- **The task**
Once you have located the line containing "run_script cls callback" in the material below, return it exactly along with each line after it through the line containing "intros Ha Hk Hd Hr Hcb Hrun. split.".

- **Supplied data**
(** C9.  The default property reflector does nothing when the declaration's
    [attribute] is falsy.  Otherwise it converts the new value: on
    [undefined] it does nothing; on [null] it calls [removeAttribute] with
    the attribute name; on a string it calls [setAttribute] with the name and
    that string.  That DOM call is the first thing it does, and under the
    guard, where [reflectProperty] runs it, the only thing: the attribute is
    removed, or set to the string, and the rest of the instance is as
    before. *)
Theorem C9_default_property_reflector (cls : CustomElementClass) (k : PropertyKey)
    (d : PropertyDeclaration) (old new : Value) (i : Instance) :
  _getPropertyDeclaration cls k = Some d ->
  let name := attribute_string (attribute d) in
  (attribute_truthy (attribute d) = false ->
     _reflectProperty cls k old new i = Normal tt i)
  /\ (attribute_truthy (attribute d) = true ->
      (toAttribute (converter d) new = Some AttrUndefined ->
         _reflectProperty cls k old new i = Normal tt i)
      /\ (toAttribute (converter d) new = Some AttrNull ->
          (exists es, effects (final (_reflectProperty cls k old new i))
                      = (effects i ++ FxRemoveAttribute name :: es)%list)
          /\ (_isReflecting i = true ->
              _reflectProperty cls k old new i
              = Normal tt (set_effects (effects i ++ [FxRemoveAttribute name])
                             (set_dom (delete name (dom i)) i))))
      /\ (forall s, toAttribute (converter d) new = Some (AttrString s) ->
          (exists es, effects (final (_reflectProperty cls k old new i))
                      = (effects i ++ FxSetAttribute name s :: es)%list)
          /\ (_isReflecting i = true ->
              _reflectProperty cls k old new i
              = Normal tt (set_effects (effects i ++ [FxSetAttribute name s])
                             (set_dom (<[name := s]> (dom i)) i))))).
Proof.
  intros Hd name. unfold _reflectProperty. rewrite Hd. split.
  - intros ->. done.
  - intros ->. simpl. split; [|split].
    + intros ->. done.
    + intros ->. split; [apply removeAttribute_effects|apply removeAttribute_reflecting].
    + intros s ->. split; [apply setAttribute_effects|apply setAttribute_reflecting].
Qed.

(** The checkbox under the guard: [true] sets the attribute to ["true"],
    [false] removes it. *)
Lemma C9_default_property_reflector_witness :
  let i := set_isReflecting true constructed in
  dom (final (_reflectProperty Checkbox (KString "checked") (VBool false) (VBool true) i))
    = <["checked" := "true"]> (dom i)
  /\ dom (final (_reflectProperty Checkbox (KString "checked") (VBool true) (VBool false) i))
    = delete "checked" (dom i).
Proof.
  intros i.
  assert (Hd : _getPropertyDeclaration Checkbox (KString "checked")
               = Some (declaration "checked" AttributeConverterBoolean))
    by (vm_compute; reflexivity).
  split.
  - destruct (C9_default_property_reflector Checkbox (KString "checked") _ (VBool false)
                (VBool true) i Hd) as (_ & H).
    destruct (H eq_refl) as (_ & _ & Hs).
    destruct (Hs "true" eq_refl) as (_ & E). by rewrite (E eq_refl).
  - destruct (C9_default_property_reflector Checkbox (KString "checked") _ (VBool true)
                (VBool false) i Hd) as (_ & H).
    destruct (H eq_refl) as (_ & (_ & E) & _); [reflexivity|]. by rewrite (E eq_refl).
Defined.

(** ** A reflector that throws *)

(** A reflection that returns has lowered the guard. *)
Lemma reflectAttribute_returns_lowers_guard cls callback n o v i i' :
  reflectAttribute cls callback n o v i = Normal tt i' ->
  _isReflecting i' = _isReflecting i \/ _isReflecting i' = false.
Proof.
  unfold reflectAttribute. destruct (negb _).
  { intros H. left. unfold emit, modify in H. by simplify_eq. }
  destruct (_ ≫= _) as [d|]; [|done].
  destruct (handler_truthy _); simpl.
  - unfold bind, modify. intros H. right. repeat case_match; by simplify_eq.
  - intros H. left. unfold ret in H. by simplify_eq.
Qed.

(** A custom attribute reflector that throws: the error names it, and the
    guard stays up. *)
Lemma reflectAttribute_throws_keeps_guard cls callback n o v i k d name f e i1 :
  attributes cls !! n = Some k -> key_truthy k = true ->
  properties cls !! k = Some d ->
  reflectAttribute_option d = HandlerFunction name f ->
  returns_when_reflecting callback ->
  run_script cls callback (f (VString n) (attr_value o) (attr_value v))
    (set_effects (effects i ++ [FxCall (IdFunction name) (VString n) (attr_value o) (attr_value v)])
       (set_isReflecting true i)) = Abrupt e i1 ->
  reflectAttribute cls callback n o v i
    = Abrupt (ATTRIBUTE_REFLECTOR_ERROR (IdFunction name)) i1
  /\ _isReflecting i1 = true.
Proof.
  intros Ha Hk Hd Hr Hcb Hrun. split.
  - unfold reflectAttribute, _getPropertyDeclaration. rewrite Ha. simpl. rewrite Hk, Hd, Hr.
    simpl. unfold bind at 1, modify at 1. unfold bind at 1, rethrow_as.
    unfold bind at 1, emit, modify. simpl effects. by rewrite Hrun.
  - assert (Hg : forall n o v, keeps guarded (callback n o v))
      by (intros; by apply returns_when_reflecting_guarded).
    pose proof (keeps_run_script guarded cls callback Hg
                  (f (VString n) (attr_value o) (attr_value v))) as G.
    match type of Hrun with _ _ _ _ ?i2 = _ => specialize (G i2) end.
    rewrite Hrun in G. by destruct (G eq_refl).
Qed.

(** C1, on the code: the host reports a change of attribute [p] to a fresh
    [Fragile] element.  The custom reflector throws, the call throws the
    attribute reflector error naming it, and [_isReflecting] is left set.
    The later write to [q] is then recorded as changed but not queued for
    reflection, and the pass leaves attribute [q] unset; on an element where
    no reflector has thrown the same write gives attribute [q] its value. *)
Theorem C1_thrown_reflector_leaves_guard_set :
  let r := attributeChangedCallback Fragile "p" None (Some "x") constructed in
  let write := Turn [ActSetProperty (KString "q") (VString "v")] :: pass 1 in
  (exists i1, r = Abrupt (ATTRIBUTE_REFLECTOR_ERROR (IdFunction "boom")) i1
              /\ _isReflecting i1 = true)
  /\ _isReflecting (run Fragile write (final r)) = true
  /\ get_property (KString "q") (run Fragile write (final r)) = VString "v"
  /\ dom (run Fragile write (final r)) !! "q" = None
  /\ dom (run Fragile write constructed) !! "q" = Some "v".
Proof. vm_compute. split; [eexists; split; reflexivity|]. done. Qed.

(** ** [watch] *)


Lemma map_set_keys {K V} `{EqDecision K} (m : JsMap K V) k v :
  NoDup m.*1 -> NoDup (map_set m k v).*1.
Proof.
  induction m as [|[k' v'] m IH]; simpl; intros Hnd.
  - apply NoDup_singleton.
  - apply NoDup_cons in Hnd as [Hk Hnd]. destruct (decide (k' = k)) as [->|Hne]; simpl.
    + by apply NoDup_cons.
    + apply NoDup_cons. split; [|by apply IH].
      intros Hin. apply list_elem_of_fmap in Hin as ([k0 v0] & E & Hin). simpl in E. subst k0.
      clear IH Hnd. induction m as [|[k1 v1] m IHm]; simpl in *.
      * apply list_elem_of_singleton in Hin. by simplify_eq.
      * destruct (decide (k1 = k)) as [->|Hne1].
        -- apply elem_of_cons in Hin as [Hin|Hin].
           ++ by simplify_eq.
           ++ apply Hk. right. apply list_elem_of_fmap. by exists (k', v0).
        -- apply elem_of_cons in Hin as [Hin|Hin].
           ++ simplify_eq. apply Hk. by left.
           ++ apply IHm; [|done]. intros Hk'. apply Hk. by right.
Qed.

#[global] Instance unique_keys_preorder : PreOrder unique_keys.
Proof. split; unfold unique_keys; [by intros i | intros i1 i2 i3; auto]. Qed.

#[global] Instance unique_keys_sync : SyncClosed unique_keys.
Proof.
  split; try apply _.
  - by intros i f H.
  - by intros i d H.
  - by intros i e _ H.
  - intros cls k o v i H. requestUpdate_cases; try done; by apply map_set_keys.
Qed.

#[global] Instance unique_keys_guard : GuardClosed unique_keys.
Proof. split; [apply _|]. by intros i b H. Qed.


Section Watch.
Variable cls : CustomElementClass.
Variable detect : PropertyKey -> Value -> Value -> bool.
Hypothesis detect_hasChanged :
  forall k a b i, hasChanged cls k a b i = Normal (detect k a b) i.

End Watch.




(** ** The update pass *)

Lemma calls_quiet es : forallb quiet_effect es = true -> calls es = [].
Proof.
  induction es as [|e es IH]; [done|]. simpl. intros [He Hes]%andb_true_iff.
  unfold calls in *. simpl. destruct e; try done; by apply IH.
Qed.

Lemma quiet_steps i i' : quiet i i' -> steps [] i i'.
Proof.
  intros ((es & E & Q) & N & U & C). split; [|done].
  unfold calls. rewrite E, omap_app. fold (calls es). by rewrite (calls_quiet es Q).
Qed.

Lemma steps_trans c1 c2 i1 i2 i3 :
  steps c1 i1 i2 -> steps c2 i2 i3 -> steps (c1 ++ c2) i1 i3.
Proof.
  intros (E1 & N1 & U1 & C1) (E2 & N2 & U2 & C2).
  split; [by rewrite E2, E1, app_assoc|].
  split; [congruence|]. split; [congruence|auto].
Qed.

Lemma steps_emit e c i :
  call_of e = Some c -> steps [c] i (set_effects (effects i ++ [e]) i).
Proof.
  intros He. split; [|done]. simpl. unfold calls. rewrite omap_app. simpl. by rewrite He.
Qed.

Section PassKeeps.
Context (R : relation Instance) `{!GuardClosed R}.
Variable cls : CustomElementClass.

Lemma keeps__reflectProperty k o v : keeps R (_reflectProperty cls k o v).
Proof.
  unfold _reflectProperty. destruct (_getPropertyDeclaration cls k) as [d|]; [|keeps_step].
  destruct (negb _); [keeps_step|].
  destruct (toAttribute _ v) as [[| |s]|]; try keeps_step.
  - apply keeps_removeAttribute; [apply _|]. apply keeps_attributeChangedCallback, _.
  - apply keeps_setAttribute; [apply _|]. apply keeps_attributeChangedCallback, _.
Qed.

Lemma keeps_method key a b c :
  keeps R (call_method cls (attributeChangedCallback cls) key a b c).
Proof. apply keeps_call_method; [apply _|]. apply keeps_attributeChangedCallback, _. Qed.

Lemma reflectProperty_after_marker k o v i :
  R (set_effects (effects i ++ [FxReflectProperty k o v]) i)
    (final (reflectProperty cls k o v i)).
Proof.
  unfold reflectProperty, bind at 1, emit at 1, modify at 1.
  generalize (set_effects (effects i ++ [FxReflectProperty k o v]) i). clear i.
  change (keeps R
    match _getPropertyDeclaration cls k with
    | Some propertyDeclaration =>
        when (handler_truthy (reflectProperty_option propertyDeclaration))
          (modify (set_isReflecting true);;
           match reflectProperty_option propertyDeclaration with
           | HandlerBool _ => _reflectProperty cls k o v
           | HandlerKey key =>
               rethrow_as (PROPERTY_REFLECTOR_ERROR (IdKey key))
                 (call_method cls (attributeChangedCallback cls) key (key_value k) o v)
           | HandlerFunction name f =>
               rethrow_as (PROPERTY_REFLECTOR_ERROR (IdFunction name))
                 (emit (FxCall (IdFunction name) (key_value k) o v);;
                  run_script cls (attributeChangedCallback cls) (f (key_value k) o v))
           end;;
           modify (set_isReflecting false))
    | None => ret tt
    end).
  destruct (_getPropertyDeclaration cls k) as [d|]; [|keeps_step].
  keeps_step. keeps_step; [apply keeps_set_isReflecting, _|].
  keeps_step; [|apply keeps_set_isReflecting, _].
  destruct (reflectProperty_option d).
  - apply keeps__reflectProperty.
  - keeps_step. apply keeps_method.
  - repeat keeps_step; [by apply keeps_emit; try apply _ | apply keeps_script, _].
Qed.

- **Response box**
  run_script cls callback (f (VString n) (attr_value o) (attr_value v))
    (set_effects (effects i ++ [FxCall (IdFunction name) (VString n) (attr_value o) (attr_value v)])
       (set_isReflecting true i)) = Abrupt e i1 ->
  reflectAttribute cls callback n o v i
    = Abrupt (ATTRIBUTE_REFLECTOR_ERROR (IdFunction name)) i1
  /\ _isReflecting i1 = true.
Proof.
  intros Ha Hk Hd Hr Hcb Hrun. split.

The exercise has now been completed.